(Saved entries)

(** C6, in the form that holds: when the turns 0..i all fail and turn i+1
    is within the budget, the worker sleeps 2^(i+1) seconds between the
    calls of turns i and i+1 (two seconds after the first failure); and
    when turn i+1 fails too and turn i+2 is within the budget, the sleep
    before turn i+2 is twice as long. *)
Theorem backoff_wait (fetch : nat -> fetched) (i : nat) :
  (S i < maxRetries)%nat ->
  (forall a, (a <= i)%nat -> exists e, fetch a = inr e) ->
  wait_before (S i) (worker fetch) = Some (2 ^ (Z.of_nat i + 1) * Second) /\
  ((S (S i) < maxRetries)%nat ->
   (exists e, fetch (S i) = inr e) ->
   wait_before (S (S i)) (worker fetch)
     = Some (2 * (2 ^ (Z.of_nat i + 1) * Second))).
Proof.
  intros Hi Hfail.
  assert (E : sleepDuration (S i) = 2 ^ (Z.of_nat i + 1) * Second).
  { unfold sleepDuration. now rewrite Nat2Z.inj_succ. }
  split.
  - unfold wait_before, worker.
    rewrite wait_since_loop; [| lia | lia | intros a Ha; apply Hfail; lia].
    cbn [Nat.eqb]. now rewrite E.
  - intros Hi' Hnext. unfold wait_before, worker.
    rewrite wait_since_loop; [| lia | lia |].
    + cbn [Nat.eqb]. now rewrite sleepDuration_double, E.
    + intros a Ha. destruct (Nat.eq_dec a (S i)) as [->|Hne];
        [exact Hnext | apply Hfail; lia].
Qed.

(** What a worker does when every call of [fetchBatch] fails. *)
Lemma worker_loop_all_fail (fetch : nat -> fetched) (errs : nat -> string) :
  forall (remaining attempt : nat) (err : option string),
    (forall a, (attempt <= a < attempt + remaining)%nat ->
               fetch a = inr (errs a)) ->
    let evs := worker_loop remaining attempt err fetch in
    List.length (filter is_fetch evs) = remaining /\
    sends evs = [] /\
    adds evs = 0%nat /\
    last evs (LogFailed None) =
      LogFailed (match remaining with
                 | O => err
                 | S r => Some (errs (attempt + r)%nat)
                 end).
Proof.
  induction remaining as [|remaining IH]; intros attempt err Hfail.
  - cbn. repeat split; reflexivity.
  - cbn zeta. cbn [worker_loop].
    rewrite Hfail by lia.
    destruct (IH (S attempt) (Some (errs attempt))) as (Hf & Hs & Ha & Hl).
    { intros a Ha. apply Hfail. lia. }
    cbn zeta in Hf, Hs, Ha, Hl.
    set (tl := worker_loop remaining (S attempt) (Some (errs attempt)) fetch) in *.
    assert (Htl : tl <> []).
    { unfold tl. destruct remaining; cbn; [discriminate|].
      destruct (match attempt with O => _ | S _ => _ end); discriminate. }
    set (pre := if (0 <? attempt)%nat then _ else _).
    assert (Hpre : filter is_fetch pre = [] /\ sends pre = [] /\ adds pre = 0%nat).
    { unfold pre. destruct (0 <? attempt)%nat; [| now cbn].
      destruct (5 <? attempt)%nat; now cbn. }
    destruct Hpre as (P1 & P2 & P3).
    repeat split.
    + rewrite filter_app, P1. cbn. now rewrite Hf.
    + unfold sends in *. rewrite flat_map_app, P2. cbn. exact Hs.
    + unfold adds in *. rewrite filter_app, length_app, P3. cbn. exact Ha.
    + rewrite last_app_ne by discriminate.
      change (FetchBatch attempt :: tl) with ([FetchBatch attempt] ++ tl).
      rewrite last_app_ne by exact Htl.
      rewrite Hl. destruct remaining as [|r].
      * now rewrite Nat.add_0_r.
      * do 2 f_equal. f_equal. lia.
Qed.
==
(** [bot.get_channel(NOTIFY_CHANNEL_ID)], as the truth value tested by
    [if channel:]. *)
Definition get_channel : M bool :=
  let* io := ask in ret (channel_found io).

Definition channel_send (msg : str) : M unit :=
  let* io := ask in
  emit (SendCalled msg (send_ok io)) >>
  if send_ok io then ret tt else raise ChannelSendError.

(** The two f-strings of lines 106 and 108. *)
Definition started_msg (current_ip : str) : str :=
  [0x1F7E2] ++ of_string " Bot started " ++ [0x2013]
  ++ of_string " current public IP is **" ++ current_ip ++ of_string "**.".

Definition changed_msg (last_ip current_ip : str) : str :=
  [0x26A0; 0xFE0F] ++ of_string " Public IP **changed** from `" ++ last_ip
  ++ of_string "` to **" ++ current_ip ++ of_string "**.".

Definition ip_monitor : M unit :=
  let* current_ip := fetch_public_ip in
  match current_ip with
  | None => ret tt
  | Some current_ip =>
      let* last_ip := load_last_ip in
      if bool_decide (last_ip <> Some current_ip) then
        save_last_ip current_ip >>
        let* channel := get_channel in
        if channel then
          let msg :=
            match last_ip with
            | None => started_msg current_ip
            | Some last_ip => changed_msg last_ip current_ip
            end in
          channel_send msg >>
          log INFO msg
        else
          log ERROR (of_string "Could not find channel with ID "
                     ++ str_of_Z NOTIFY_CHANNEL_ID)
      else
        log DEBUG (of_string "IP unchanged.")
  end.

## Your instructions:
Each line of the entries where the string "None" occurs should be shown.

## Response:
    last evs (LogFailed None) =
  | None => ret tt
            | None => started_msg current_ip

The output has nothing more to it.